Being able to access all the bloods for the patients in the hospital and to be able to be alerted to the sick ones and already know about them before we usually do... Sometimes you know about them before the crash bleep comes through. You turn up and you think, “That was actually the alert I was coming to see.”
Participants in both teams found alerts to be particularly valuable for patients whose lead consultant was not a physician:
The most value came from patients under [...] surgical patients, for whom the list of priorities for their clinicians are very different from what [physicians] look for when they are looking after a patient. For those [patients], getting a rapid alert about deranged renal function is very valuable.
The provision of results and real-time clinical alerts and team communication via mobile phones introduced workload for clinicians in a new modality. Overall, experienced clinicians were able to integrate AKI alerts into their existing duties, discriminating between high- and low-priority cases and using this information to adjust their current priorities:
I would intermittently [...] check it, like I would [...] check emails, [...] check it every hour or so, something like that. And within 5 minutes or so I could easily flick through the alerts and [...] identify which ones I needed to see. [...] I felt it was very easy to use, I think some people when they were trying to use it would try and respond immediately to every alert. I wouldn’t personally, I didn’t think that was the best way to do it. Intermittently checking it throughout the day, I managed to keep on top of things.
However, some more junior clinicians in both teams felt that the pathway created additional workload and suggested that clinical review might not be deliverable to all patients by the AKI response team as configured currently:
It does increase our work. Some days [...] we can have eight or nine referrals. But there is obviously a huge issue about workload for many people. But if we need to increase the size of our team because of this then that’s a good thing. And also it highlights [...] the acuity of our patients in our hospital. These patients are not straightforward.
Others pointed out that the added burden of the app was related to the volume of
...if the noise of the system could be reduced it would be a lot better. If [we were] able to get rid of all the nonsense alerts, that would be fantastic.
Some respondents from the nephrology team pointed out that although important information was now more readily available, this created additional anxiety because it was not clear who was primarily responsible for delivering timely care. Once again, the need to expand the responsive workforce was suggested as a way to mitigate the workload-associated stress:
...as Renal [Registrars], [...] you are always now, in the back of your head, thinking “I’ve got this other job to do.” And I think it does create... not anxiety that keeps you up at night... But it’s another anxiety when you already have enough anxiety! So I think even if it was available in the hands of more people, or we were a bit clearer that during times of people being unwell who are your own patients, you shouldn’t prioritise Streams people because they are under another team, then that’s fine. That’s one way of dealing with it.
In summary, although the digitally enabled care pathway was widely valued for increasing efficient access to patient information, thus facilitating better care, some respondents reported increased workload and anxiety.

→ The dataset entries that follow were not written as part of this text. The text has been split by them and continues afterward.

(* ===== verification/Messages.v ===== *)
(** The texts of the errors of the decoders: [ParseError.Error] of
    internal/platform/validator/req_resp_decoder.go and the messages made with
    [fmt.Errorf].  The API mode classifies errors by their texts. *)
From S2P Require Import Prelude GoStrings Values URLValues.

(** The formatting of quoted strings and of floats, and the text of the error of
    [url.ParseQuery]. *)
Class FmtPkg `{FloatPkg} := {
  quote : gostring → gostring;
  sprint_float : float64 → gostring;
  sprint_float4 : float64 → gostring;
  query_error : gostring → gostring
}.

Section Messages.
Context `{FmtPkg}.

Definition sprint_bool (b : bool) : gostring := if b then "true" else "false".

(** The verb [%v]. *)
Fixpoint sprint (v : value) : gostring :=
  match v with
  | VNil => "<nil>"
  | VNilMap => "map[]"
  | VNilArr => "[]"
  | VStr s | VNumber s => s
  | VInt32 z | VInt64 z => itoa z
  | VFloat f => sprint_float f
  | VBool b => sprint_bool b
  | VArr l => "["%char :: join (map sprint l) " " ++ "]"
  | VObj m =>
      let texts := map (λ kv, (kv.1, sprint kv.2)) m in
      str "map[" ++ join (map (λ k, k ++ ":"%char :: default [] (obj_get k texts)) (sort_strings m.*1)) " "
      ++ "]"
  end.

Definition num_error_text (e : num_error) : gostring :=
  match e with ErrSyntax => "invalid syntax" | ErrRange => "value out of range" end.

Definition strconv_text (fn num : gostring) (e : num_error) : gostring :=
  str "strconv." ++ fn ++ ": parsing " ++ quote num ++ ": " ++ num_error_text e.

Definition double_quote : ascii := "034"%char.

(** The [Reason] fields. *)
Definition reason_text (r : reason) : gostring :=
  match r with
  | RNone => []
  | RPrefix prefix => str "a value must be prefixed with " ++ quote prefix
  | RProps valueDelim propDelim =>
      str "a value must be a list of object's properties in format " ++ double_quote :: "name"
      ++ valueDelim ++ str "value" ++ double_quote :: str " separated by " ++ propDelim
  | RArrayIndexes => "array items must be set with indexes"
  | RSliceMap k e =>
      str "could not convert value map to array: array indexes must be integers: "
      ++ strconv_text "Atoi" k e
  | RInvalidObject => "invalid param object"
  | RNotPrimitive => "path is not convertible to primitive"
  | RInvalid typ => str "an invalid " ++ typ
  | RNonPrimitiveType typ => str "schema has non primitive type " ++ typ
  | RUnsupportedCT mediaType => str "unsupported content type " ++ quote mediaType
  end.

Definition content_error_text (c : content_error) (param : gostring) : gostring :=
  match c with
  | CMultipleValues loc => loc ++ str " parameter " ++ quote param ++ " cannot have multiple values"
  | CNoContent => str "parameter " ++ quote param ++ " expected to have content"
  | CManyTypes => str "multiple content types for parameter " ++ quote param
  | CNoSchema => str "parameter " ++ quote param ++ " has no content schema"
  end.

Definition label_text (l : label) : gostring :=
  match l with
  | LItem i => str "item " ++ i
  | LProperty path => str "property " ++ quote path
  | LPart name => str "part " ++ name
  end.

(** [ParseError.innerError] and the [Error] methods: the path is written once,
    by the outermost [ParseError]. *)
Fixpoint error_text (inner : bool) (e : error) : gostring :=
  match e with
  | ParseError _ v r cause _ =>
      let body :=
        join ((if is_nil v then [] else [str "value " ++ sprint v])
              ++ (if is_empty (reason_text r) then [] else [reason_text r])
              ++ match cause with Some c => [error_text true c] | None => [] end) ": " in
      if inner then body
      else match Path e with
           | [] => body
           | p => join [str "path " ++ join p "."; body] ": "
           end
  | NumError e => num_error_text e
  | ErrStrconv fn num e => strconv_text fn num e
  | ErrSerialization sm =>
      str "invalid serialization method: style=" ++ quote (sm_Style sm) ++ ", explode="
      ++ sprint_bool (sm_Explode sm)
  | ErrAnyOf param => str "decoding anyOf for parameter " ++ quote param ++ " failed"
  | ErrOneOf param => str "decoding oneOf failed: " ++ quote param ++ " is required"
  | ErrOneOfMatched n => str "decoding oneOf failed: " ++ itoa (Z.of_nat n) ++ " schemas matched"
  | ErrNot => "not implemented: decoding 'not'"
  | ErrUnsupportedDecoder => "unsupported decoder"
  | ErrUnsupportedIn loc => str "unsupported parameter's 'in': " ++ loc
  | ErrUnsupportedContentIn loc => str "unsupported parameter.in: " ++ quote loc
  | ErrMissing param => str "parameter " ++ quote param ++ " is required, but missing"
  | ErrContent c param => content_error_text c param
  | ErrUnmarshal param => str "error unmarshaling parameter " ++ quote param
  | ErrSchemaOfBody None => "unsupported schema of request body"
  | ErrSchemaOfBody (Some prop) => str "unsupported schema of request body's property " ++ quote prop
  | ErrUndefinedPart name => str "part " ++ name ++ ": undefined"
  | ErrQuery query => query_error query
  | ErrConflict name => str "conflicting values for property " ++ quote name
  | ErrLib msg => msg
  | ErrItem l e => label_text l ++ ": " ++ error_text false e
  end.

Definition Error (e : error) : gostring := error_text false e.
End Messages.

The digitally enabled care pathway was designed to expedite identification of AKI so as to avoid deterioration and improve outcomes, meaning that staff who normally respond to critically unwell patients would now also attend patients at lower risk. There was a divergence of opinion among members of the AKI response team about the rationale for this approach. Respondents in both teams pointed out that the AKI algorithm identified deteriorating patients at an earlier stage than was possible through other means:
It’s a good thing from the point of view that I know there are patients that are potentially sick out there. [...] You could have an AKI and look relatively well initially. But [...] nobody would have known about those patients.
Others emphasized the benefits of early recognition for patient health and in terms of reducing the complexity of required interventions:
I think it does a good job. We pick up patients that would maybe sit for another day or so before we pick them up. It’s certainly beneficial. It is more work, but we might be saving ourselves work in a couple of days, we might have to do more stuff to catch up.
However, some respondents in the nephrology team did not see the point of being alerted to low-risk patients:
...you get a lot of AKI stage 1s. They build up. Looking through those and dismissing them each time is time consuming. The AKI stage 2 and 3 [alerts] are more helpful for me to look at, so I tend to just look at those and dismiss the stage 1s.
Some respondents in this team also pointed out that early identification could not necessarily be aligned to early intervention because of a lack of knowledge with respect to appropriate management:
The patients you definitely need to see are the patients that have acute renal failure with a creatinine of 300 or 400 [µmol/L] that and it’s going up - patients you’d normally want to see [...] The other patients [...] that have a rising creatinine, but the creatinine is not very high - it doesn’t mean that they don’t need to be seen necessarily. We are not trained as doctors to look after those sorts of patients.
Thus, the shift toward earlier detection highlights the need to consider the resources required to manage both early and late disease and the training needed to enable clinicians to effectively intervene at an earlier stage.
The final theme demonstrates how real-time data provision affected relationships between users of the digital intervention and the broader health system with which the users interacted, together with how these changes impacted upon beliefs, behaviors, and care delivery. These are described in 3 subcategories below.
First, the digital care pathway affected behaviors
I’ve found the [mobile phone] really useful because I’ve been able to message my team when I’m out seeing a patient, rather than finding a phone and to bleep them with and waiting for them to answer.
However, a disadvantage was also identified: junior members of the nephrology team do not currently use the Streams app. Unequal access to patient data occasionally reversed the usual direction of communication of information from junior doctor to consultant, which some consultants suggested impeded learning opportunities:
I think it’s important for [Junior Doctors] to understand what the decisions about their patients are. They have to be across the data. And that’s why I prefer getting information from them [...] We were in the position where I was telling the Juniors what the blood results were. It makes me uncomfortable and it makes them uncomfortable.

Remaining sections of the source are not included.